Dataset content |
(** * pyglotaran: data providers, parameter groups and relations

    A shallow embedding of
    - [glotaran/optimization/data_provider.py]: the classes [DataProvider]
      and [DataProviderLinked];
    - [glotaran/parameter/parameter_group.py]: the class [ParameterGroup];
    - what the specification says of the class [Parameter] and of the
      relations between conditionally linear parameters, whose modules are
      not part of the sources;
    followed by the properties established about them.

    Numbers.  The code computes with floating-point numbers.  Axis
    coordinates, interval bounds and the tolerance of the alignment are
    modelled by exact numbers of one grid, the integers [Z]: the code only
    subtracts, takes absolute values, compares and sorts them.  Data,
    weights and parameter values are modelled by the rationals [Q], and
    the logarithmic transformation of parameters by the reals [R].
    Rounding, infinities inside arrays and NaN are not modelled.

    Mutable objects.  NumPy arrays and parameters are objects that the
    code changes in place and shares; they live in a store and are
    referred to by their position.  A computation on a store returns its
    result, or the exception it raises, together with the store it
    leaves. *)

From Stdlib Require Import ZArith QArith Bool Ascii String Lia.
From Stdlib Require Import Reals Lra.
From Stdlib Require Import List Sorted.
Import ListNotations.
Close Scope Q_scope.
Close Scope R_scope.

(** ** Exceptions and results *)

Inductive exception : Type :=
| AlignDatasetError
| ValueError
| KeyError
| AttributeError
| StopIteration.

Definition result (A : Type) : Type := (exception + A)%type.

Definition raise {A : Type} (e : exception) : result A := inl e.
Definition ret {A : Type} (a : A) : result A := inr a.

Definition bind {A B : Type} (r : result A) (k : A -> result B) : result B :=
  match r with
  | inl e => inl e
  | inr a => k a
  end.

Declare Scope result_scope.
Delimit Scope result_scope with result.
Notation "x <- r ;; k" := (bind r (fun x => k))
  (at level 61, r at next level, right associativity) : result_scope.

(** ** Insertion-ordered dictionaries with string keys

    A Python [dict] keeps its keys in insertion order; assigning to a key
    that is present replaces the value in place. *)

Definition dict (V : Type) : Type := list (string * V).

Fixpoint dict_get {V : Type} (k : string) (d : dict V) : option V :=
  match d with
  | [] => None
  | (k', v) :: rest => if String.eqb k k' then Some v else dict_get k rest
  end.

Fixpoint dict_set {V : Type} (k : string) (v : V) (d : dict V) : dict V :=
  match d with
  | [] => [(k, v)]
  | (k', v') :: rest =>
      if String.eqb k k' then (k, v) :: rest else (k', v') :: dict_set k v rest
  end.

Definition keys {V : Type} (d : dict V) : list string := map fst d.
Definition values {V : Type} (d : dict V) : list V := map snd d.

(** ** The NumPy operations used on one-dimensional axes *)

Module np.
Local Open Scope Z_scope.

What needs to be done | A copy of each line above that holds the word "Type" is the expected answer.

Expected answer |
Inductive exception : Type :=
Definition result (A : Type) : Type := (exception + A)%type.
Definition raise {A : Type} (e : exception) : result A := inl e.
Definition ret {A : Type} (a : A) : result A := inr a.
Definition bind {A B : Type} (r : result A) (k : A -> result B) : result B :=
Definition dict (V : Type) : Type := list (string * V).
Fixpoint dict_get {V : Type} (k : string) (d : dict V) : option V :=
Fixpoint dict_set {V : Type} (k : string) (v : V) (d : dict V) : dict V :=
Definition keys {V : Type} (d : dict V) : list string := map fst d.
Definition values {V : Type} (d : dict V) : list V := map snd d.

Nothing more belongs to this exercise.